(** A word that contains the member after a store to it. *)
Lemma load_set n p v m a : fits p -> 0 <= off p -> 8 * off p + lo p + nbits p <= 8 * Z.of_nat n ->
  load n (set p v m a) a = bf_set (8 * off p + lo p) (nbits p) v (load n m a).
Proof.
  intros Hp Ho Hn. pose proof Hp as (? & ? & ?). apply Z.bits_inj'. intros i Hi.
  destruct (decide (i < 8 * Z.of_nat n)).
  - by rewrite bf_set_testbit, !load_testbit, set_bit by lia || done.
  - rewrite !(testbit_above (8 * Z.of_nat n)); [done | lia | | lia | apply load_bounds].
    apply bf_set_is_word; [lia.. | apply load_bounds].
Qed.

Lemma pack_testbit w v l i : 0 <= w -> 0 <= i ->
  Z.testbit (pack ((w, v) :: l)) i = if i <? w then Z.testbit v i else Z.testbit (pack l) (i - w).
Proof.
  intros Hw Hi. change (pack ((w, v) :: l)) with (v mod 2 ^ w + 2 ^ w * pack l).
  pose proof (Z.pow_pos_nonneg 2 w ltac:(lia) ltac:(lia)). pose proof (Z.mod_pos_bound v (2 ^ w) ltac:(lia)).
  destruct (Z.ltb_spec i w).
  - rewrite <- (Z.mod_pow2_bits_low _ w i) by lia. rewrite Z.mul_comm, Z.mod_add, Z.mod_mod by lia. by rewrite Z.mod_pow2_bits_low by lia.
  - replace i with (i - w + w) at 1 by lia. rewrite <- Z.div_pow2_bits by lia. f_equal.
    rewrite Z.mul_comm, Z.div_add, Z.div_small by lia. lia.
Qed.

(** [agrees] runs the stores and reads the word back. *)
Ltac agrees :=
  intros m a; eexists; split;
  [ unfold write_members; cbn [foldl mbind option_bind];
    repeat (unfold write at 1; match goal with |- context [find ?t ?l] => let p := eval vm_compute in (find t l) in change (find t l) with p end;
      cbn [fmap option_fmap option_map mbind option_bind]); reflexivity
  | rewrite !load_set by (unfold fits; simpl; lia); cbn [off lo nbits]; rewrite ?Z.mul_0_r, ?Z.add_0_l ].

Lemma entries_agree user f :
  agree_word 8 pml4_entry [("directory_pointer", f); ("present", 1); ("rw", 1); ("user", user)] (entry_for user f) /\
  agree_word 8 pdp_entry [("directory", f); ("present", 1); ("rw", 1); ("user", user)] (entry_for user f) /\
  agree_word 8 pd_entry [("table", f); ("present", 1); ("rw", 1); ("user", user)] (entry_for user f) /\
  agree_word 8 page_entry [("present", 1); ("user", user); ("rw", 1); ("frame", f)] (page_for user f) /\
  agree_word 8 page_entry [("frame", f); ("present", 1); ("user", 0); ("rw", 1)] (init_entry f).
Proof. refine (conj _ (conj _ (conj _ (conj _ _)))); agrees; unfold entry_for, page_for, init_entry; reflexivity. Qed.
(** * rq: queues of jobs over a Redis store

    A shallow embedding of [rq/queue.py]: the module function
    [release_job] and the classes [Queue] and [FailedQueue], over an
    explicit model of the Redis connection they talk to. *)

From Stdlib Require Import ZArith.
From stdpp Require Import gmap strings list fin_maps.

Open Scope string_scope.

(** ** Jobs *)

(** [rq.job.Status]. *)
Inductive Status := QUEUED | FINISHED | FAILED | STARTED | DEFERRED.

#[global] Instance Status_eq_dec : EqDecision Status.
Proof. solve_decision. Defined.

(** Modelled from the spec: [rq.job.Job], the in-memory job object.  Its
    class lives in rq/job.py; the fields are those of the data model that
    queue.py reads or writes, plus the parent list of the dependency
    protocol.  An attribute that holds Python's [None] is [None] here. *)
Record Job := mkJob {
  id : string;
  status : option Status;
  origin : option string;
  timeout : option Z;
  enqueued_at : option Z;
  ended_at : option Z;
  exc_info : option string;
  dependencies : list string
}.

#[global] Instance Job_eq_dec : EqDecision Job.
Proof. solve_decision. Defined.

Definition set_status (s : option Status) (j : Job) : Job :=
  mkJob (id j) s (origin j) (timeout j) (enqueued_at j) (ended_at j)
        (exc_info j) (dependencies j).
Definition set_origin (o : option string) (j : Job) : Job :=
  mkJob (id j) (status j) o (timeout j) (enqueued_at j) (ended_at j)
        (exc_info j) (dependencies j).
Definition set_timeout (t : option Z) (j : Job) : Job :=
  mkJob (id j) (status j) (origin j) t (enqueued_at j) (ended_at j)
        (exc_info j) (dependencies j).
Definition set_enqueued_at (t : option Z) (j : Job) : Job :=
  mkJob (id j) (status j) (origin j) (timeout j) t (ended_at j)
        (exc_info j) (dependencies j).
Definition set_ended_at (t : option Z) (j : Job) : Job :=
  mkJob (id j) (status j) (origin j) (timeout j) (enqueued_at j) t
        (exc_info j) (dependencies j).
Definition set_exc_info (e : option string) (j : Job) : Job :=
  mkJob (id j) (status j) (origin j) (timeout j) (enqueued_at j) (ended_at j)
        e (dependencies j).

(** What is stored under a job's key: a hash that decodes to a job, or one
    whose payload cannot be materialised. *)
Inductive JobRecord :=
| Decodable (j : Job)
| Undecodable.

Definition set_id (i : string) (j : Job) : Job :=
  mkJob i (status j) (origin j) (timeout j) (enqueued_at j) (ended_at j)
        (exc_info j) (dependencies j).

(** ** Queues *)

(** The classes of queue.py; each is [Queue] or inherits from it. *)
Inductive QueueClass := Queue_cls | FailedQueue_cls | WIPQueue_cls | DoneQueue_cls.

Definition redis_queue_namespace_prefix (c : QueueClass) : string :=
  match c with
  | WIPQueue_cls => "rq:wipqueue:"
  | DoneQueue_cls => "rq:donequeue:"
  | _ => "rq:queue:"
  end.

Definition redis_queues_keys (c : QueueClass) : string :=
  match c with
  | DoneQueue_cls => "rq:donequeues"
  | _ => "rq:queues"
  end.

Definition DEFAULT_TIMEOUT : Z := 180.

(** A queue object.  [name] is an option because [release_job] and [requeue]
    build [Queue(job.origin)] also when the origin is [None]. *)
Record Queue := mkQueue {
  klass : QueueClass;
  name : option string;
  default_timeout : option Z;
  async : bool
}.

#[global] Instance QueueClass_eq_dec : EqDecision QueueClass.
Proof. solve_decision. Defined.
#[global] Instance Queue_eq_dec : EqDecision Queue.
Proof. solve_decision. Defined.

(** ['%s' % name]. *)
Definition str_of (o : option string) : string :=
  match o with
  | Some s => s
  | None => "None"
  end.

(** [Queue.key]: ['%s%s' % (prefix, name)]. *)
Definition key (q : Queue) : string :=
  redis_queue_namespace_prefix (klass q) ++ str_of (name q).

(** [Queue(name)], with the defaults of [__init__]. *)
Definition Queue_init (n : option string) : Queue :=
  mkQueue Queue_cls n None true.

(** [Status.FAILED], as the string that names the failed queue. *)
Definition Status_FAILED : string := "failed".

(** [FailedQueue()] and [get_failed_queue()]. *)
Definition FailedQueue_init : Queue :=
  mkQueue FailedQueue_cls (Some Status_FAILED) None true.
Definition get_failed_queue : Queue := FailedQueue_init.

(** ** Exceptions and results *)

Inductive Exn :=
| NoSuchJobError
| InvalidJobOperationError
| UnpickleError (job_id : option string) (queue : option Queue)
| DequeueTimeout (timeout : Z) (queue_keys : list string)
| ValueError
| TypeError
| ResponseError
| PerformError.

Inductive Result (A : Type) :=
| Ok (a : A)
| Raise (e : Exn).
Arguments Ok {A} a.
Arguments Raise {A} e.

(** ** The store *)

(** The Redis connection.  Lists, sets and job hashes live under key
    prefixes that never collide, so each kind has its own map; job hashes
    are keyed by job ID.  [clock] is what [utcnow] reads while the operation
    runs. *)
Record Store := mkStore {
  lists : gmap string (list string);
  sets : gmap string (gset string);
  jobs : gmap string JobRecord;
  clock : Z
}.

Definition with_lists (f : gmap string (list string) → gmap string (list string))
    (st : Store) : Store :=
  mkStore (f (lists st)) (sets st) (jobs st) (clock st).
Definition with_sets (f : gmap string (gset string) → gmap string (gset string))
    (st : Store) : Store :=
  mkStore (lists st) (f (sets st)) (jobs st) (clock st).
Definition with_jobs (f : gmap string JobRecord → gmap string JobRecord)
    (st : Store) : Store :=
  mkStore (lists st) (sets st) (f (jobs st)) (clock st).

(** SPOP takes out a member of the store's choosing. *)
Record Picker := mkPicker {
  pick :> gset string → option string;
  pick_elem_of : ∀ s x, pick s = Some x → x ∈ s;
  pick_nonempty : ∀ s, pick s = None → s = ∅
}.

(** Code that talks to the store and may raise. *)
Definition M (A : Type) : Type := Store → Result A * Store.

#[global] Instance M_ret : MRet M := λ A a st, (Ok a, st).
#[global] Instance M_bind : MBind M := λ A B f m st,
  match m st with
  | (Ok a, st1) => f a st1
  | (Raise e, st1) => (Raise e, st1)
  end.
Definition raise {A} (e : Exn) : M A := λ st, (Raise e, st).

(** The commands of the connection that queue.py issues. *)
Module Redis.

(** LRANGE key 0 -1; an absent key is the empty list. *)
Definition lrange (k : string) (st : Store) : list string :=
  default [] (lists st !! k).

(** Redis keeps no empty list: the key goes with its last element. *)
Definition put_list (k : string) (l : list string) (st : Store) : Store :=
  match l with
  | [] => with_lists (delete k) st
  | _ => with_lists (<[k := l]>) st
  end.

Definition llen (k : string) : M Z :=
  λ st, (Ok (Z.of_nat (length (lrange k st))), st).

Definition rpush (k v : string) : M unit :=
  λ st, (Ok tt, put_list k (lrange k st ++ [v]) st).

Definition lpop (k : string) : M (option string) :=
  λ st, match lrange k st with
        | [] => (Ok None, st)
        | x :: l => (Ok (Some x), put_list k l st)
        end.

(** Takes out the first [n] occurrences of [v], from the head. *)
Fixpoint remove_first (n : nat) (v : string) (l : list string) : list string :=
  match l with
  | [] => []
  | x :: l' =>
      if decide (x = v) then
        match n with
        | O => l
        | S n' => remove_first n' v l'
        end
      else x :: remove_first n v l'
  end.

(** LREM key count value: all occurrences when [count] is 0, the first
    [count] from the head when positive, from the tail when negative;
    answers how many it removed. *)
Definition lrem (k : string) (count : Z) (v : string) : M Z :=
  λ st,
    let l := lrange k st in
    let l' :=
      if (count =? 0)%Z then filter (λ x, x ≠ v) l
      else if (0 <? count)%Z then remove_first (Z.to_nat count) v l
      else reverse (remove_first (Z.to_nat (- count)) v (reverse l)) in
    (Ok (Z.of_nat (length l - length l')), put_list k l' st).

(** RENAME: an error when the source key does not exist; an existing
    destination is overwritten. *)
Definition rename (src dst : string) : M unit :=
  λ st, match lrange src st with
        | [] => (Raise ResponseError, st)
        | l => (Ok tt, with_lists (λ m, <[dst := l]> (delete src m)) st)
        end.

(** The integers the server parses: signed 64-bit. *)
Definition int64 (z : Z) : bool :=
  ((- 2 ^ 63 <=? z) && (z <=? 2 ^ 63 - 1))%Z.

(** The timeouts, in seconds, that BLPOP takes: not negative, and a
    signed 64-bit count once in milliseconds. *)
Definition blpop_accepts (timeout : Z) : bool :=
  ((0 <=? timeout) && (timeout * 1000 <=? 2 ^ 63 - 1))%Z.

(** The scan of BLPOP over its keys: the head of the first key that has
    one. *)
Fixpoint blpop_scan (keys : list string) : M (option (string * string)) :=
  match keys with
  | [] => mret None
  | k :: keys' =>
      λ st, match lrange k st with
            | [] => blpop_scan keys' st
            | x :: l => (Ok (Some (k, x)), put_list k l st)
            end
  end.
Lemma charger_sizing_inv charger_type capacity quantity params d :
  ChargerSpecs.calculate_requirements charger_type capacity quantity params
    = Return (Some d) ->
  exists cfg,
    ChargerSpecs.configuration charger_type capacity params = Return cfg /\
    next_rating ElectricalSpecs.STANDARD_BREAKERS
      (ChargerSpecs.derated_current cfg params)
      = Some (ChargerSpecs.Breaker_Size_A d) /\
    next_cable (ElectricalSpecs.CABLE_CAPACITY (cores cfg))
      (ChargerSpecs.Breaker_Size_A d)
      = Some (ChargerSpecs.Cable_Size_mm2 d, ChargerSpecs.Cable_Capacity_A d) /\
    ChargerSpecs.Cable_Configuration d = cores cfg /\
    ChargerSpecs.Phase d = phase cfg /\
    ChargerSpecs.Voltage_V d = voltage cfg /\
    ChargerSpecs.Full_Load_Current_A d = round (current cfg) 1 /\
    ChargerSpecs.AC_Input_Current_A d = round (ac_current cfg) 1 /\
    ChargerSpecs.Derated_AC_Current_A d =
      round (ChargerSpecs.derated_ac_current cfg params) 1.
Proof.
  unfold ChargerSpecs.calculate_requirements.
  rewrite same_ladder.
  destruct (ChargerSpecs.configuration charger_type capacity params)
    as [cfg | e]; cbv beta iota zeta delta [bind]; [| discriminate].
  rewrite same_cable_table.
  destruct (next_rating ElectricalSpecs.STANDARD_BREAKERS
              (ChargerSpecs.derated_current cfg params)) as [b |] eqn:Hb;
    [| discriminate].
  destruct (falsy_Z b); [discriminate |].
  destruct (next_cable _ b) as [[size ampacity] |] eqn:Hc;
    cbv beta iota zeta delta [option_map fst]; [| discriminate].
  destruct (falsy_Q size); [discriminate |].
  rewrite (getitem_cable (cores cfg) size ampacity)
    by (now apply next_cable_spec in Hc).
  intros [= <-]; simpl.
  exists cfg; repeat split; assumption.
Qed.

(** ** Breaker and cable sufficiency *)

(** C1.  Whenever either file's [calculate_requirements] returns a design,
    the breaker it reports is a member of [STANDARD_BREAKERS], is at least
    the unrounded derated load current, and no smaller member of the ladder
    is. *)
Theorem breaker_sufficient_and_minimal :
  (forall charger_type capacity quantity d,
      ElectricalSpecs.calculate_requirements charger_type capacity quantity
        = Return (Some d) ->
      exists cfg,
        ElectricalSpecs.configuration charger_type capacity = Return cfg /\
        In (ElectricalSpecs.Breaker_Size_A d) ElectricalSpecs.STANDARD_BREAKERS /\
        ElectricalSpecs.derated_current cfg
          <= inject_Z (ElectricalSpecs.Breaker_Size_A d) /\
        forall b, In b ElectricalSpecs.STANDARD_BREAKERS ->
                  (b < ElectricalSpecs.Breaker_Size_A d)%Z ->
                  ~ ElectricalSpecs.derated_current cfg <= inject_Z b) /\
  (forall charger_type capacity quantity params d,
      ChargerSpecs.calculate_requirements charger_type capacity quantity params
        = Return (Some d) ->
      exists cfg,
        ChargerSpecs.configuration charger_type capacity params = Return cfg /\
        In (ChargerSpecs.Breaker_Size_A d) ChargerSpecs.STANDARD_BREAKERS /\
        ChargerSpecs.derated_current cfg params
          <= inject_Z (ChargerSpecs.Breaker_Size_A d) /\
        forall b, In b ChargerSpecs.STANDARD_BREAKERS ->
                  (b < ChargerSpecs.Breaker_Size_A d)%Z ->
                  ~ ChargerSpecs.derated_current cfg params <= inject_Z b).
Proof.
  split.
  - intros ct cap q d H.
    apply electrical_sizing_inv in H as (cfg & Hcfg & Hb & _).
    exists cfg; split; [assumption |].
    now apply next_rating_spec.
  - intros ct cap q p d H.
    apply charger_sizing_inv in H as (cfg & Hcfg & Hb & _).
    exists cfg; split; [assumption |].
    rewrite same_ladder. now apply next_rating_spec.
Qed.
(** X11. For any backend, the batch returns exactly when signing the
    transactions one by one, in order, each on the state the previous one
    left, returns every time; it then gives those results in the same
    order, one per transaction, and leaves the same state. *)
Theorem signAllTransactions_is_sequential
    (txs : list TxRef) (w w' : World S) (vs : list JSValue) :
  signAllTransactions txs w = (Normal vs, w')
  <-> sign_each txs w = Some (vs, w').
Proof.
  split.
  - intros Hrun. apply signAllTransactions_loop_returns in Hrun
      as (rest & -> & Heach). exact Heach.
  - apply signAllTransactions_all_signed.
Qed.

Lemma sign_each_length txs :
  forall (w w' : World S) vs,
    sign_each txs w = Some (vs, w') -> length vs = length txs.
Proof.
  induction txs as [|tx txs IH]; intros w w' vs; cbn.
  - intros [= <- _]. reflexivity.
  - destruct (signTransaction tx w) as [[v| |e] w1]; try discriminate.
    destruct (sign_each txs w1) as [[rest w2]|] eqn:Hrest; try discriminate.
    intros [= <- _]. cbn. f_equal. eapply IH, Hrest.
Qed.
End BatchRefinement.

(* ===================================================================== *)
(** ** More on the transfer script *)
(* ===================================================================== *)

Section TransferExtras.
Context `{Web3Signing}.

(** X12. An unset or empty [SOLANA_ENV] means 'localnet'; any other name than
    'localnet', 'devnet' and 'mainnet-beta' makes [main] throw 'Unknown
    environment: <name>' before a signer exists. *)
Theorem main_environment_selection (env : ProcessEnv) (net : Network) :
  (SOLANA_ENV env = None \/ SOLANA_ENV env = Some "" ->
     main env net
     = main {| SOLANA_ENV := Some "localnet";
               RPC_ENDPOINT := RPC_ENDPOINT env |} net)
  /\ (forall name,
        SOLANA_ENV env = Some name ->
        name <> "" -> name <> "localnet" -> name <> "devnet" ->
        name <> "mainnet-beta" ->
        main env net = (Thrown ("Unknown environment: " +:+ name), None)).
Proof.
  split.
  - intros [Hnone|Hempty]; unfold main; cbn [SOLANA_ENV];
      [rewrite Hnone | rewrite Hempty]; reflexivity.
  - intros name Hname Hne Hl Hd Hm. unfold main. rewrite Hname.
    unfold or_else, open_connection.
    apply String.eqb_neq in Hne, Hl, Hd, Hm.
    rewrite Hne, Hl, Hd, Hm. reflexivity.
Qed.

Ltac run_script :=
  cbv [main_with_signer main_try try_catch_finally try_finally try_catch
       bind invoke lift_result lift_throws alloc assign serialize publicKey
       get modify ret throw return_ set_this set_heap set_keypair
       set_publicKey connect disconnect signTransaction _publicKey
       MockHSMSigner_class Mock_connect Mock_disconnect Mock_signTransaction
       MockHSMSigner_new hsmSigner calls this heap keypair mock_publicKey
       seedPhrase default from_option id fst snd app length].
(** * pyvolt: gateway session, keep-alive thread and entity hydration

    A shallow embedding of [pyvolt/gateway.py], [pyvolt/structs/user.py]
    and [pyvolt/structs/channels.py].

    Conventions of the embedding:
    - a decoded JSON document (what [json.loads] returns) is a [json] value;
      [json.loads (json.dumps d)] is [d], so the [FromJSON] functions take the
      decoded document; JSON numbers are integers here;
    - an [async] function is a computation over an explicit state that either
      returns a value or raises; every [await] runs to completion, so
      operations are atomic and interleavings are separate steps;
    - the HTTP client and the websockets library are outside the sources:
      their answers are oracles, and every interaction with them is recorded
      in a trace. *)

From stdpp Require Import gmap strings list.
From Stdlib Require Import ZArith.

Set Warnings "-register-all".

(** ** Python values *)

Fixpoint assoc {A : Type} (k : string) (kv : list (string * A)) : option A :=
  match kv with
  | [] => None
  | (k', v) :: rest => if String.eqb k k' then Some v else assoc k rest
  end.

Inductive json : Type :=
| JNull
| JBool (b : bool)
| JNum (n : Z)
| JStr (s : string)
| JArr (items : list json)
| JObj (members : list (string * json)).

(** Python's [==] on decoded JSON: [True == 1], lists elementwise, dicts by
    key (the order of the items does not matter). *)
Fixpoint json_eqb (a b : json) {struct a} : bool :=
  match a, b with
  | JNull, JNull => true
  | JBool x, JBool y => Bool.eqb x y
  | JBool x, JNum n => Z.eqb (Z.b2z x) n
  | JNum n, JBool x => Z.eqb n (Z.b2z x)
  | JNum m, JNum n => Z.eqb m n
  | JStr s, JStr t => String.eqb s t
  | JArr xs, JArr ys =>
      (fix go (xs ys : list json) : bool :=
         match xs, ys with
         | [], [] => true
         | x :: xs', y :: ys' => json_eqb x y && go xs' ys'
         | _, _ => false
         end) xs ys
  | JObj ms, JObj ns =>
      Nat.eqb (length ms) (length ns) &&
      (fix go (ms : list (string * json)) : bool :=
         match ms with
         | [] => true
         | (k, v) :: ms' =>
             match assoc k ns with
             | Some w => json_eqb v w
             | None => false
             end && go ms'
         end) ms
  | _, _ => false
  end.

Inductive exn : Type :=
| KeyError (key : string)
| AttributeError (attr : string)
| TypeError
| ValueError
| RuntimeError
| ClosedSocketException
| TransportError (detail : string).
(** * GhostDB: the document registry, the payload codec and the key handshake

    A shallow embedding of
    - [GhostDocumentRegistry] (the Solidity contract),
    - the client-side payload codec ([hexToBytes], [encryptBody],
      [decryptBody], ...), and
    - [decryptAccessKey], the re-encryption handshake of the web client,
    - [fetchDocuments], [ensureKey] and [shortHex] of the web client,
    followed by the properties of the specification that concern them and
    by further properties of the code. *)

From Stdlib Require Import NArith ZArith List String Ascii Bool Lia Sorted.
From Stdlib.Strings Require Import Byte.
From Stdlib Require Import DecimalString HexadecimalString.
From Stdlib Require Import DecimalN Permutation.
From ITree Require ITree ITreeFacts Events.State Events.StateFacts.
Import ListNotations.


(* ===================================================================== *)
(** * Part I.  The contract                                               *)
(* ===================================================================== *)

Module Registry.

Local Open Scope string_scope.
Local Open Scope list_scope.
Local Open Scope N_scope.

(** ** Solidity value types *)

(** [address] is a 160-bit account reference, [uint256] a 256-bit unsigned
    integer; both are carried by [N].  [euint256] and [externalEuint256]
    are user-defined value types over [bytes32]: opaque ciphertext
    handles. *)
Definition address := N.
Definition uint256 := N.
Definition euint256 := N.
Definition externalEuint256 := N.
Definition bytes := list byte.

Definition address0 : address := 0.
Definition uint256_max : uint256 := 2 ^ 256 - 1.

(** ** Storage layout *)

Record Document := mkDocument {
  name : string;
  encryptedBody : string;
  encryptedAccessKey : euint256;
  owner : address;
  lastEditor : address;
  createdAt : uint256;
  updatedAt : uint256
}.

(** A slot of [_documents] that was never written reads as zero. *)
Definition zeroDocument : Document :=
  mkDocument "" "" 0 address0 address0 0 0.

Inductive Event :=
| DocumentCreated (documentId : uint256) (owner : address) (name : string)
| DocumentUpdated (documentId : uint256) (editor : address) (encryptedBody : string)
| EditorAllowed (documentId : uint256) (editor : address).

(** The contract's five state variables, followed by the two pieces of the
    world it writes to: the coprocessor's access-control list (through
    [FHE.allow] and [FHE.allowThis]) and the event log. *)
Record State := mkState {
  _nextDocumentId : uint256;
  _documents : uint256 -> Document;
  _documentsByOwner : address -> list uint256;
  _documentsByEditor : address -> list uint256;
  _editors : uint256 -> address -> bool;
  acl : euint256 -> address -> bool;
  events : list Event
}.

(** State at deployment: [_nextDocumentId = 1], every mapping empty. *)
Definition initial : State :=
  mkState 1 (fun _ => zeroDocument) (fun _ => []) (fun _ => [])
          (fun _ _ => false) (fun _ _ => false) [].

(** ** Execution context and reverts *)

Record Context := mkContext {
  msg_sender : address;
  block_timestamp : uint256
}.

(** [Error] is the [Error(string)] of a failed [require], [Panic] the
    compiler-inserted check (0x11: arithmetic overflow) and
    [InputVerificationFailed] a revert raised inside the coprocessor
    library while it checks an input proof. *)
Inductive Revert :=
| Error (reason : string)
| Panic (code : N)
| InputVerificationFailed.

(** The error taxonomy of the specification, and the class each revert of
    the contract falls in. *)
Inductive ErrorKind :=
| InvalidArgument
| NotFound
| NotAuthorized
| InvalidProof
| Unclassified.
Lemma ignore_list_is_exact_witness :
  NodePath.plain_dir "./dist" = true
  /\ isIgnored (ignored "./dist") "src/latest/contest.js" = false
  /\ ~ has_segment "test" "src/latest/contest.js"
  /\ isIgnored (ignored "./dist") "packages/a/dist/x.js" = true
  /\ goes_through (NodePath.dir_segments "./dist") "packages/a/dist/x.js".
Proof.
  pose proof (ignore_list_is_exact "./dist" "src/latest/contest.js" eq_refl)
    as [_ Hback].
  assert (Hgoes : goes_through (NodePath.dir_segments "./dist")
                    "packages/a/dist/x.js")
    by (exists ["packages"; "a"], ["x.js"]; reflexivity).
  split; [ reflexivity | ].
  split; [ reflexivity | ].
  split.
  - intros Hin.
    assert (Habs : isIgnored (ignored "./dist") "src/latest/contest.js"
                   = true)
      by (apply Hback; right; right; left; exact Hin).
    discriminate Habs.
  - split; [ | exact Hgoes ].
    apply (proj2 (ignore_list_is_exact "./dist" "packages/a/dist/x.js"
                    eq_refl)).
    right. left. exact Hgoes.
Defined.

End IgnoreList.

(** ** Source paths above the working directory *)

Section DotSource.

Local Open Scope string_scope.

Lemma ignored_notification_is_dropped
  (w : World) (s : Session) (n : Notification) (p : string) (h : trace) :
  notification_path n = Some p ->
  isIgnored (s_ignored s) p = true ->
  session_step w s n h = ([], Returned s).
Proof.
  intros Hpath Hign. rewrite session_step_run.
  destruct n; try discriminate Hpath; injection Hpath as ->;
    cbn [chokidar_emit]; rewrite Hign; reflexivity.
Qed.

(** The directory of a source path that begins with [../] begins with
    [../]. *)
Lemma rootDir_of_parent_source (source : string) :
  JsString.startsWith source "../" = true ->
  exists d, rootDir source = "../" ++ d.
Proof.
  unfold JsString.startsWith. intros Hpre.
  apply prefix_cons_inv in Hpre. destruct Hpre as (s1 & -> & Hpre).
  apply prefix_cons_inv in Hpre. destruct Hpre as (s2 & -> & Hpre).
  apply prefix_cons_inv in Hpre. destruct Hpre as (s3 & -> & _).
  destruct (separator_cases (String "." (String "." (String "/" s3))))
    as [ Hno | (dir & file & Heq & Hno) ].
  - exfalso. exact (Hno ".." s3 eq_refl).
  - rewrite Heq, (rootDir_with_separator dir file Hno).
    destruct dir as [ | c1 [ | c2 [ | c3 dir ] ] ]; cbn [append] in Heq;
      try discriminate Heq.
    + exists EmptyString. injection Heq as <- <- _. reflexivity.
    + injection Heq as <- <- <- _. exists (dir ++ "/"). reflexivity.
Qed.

────────

**PROMPT:** Scan the listing above for the line that has "events : list Event", then copy exactly from that line through the line that has "[InputVerificationFailed] a revert".

**SOLVED PROBLEM:**
  events : list Event
}.

(** State at deployment: [_nextDocumentId = 1], every mapping empty. *)
Definition initial : State :=
  mkState 1 (fun _ => zeroDocument) (fun _ => []) (fun _ => [])
          (fun _ _ => false) (fun _ _ => false) [].

(** ** Execution context and reverts *)

Record Context := mkContext {
  msg_sender : address;
  block_timestamp : uint256
}.

(** [Error] is the [Error(string)] of a failed [require], [Panic] the
    compiler-inserted check (0x11: arithmetic overflow) and
    [InputVerificationFailed] a revert raised inside the coprocessor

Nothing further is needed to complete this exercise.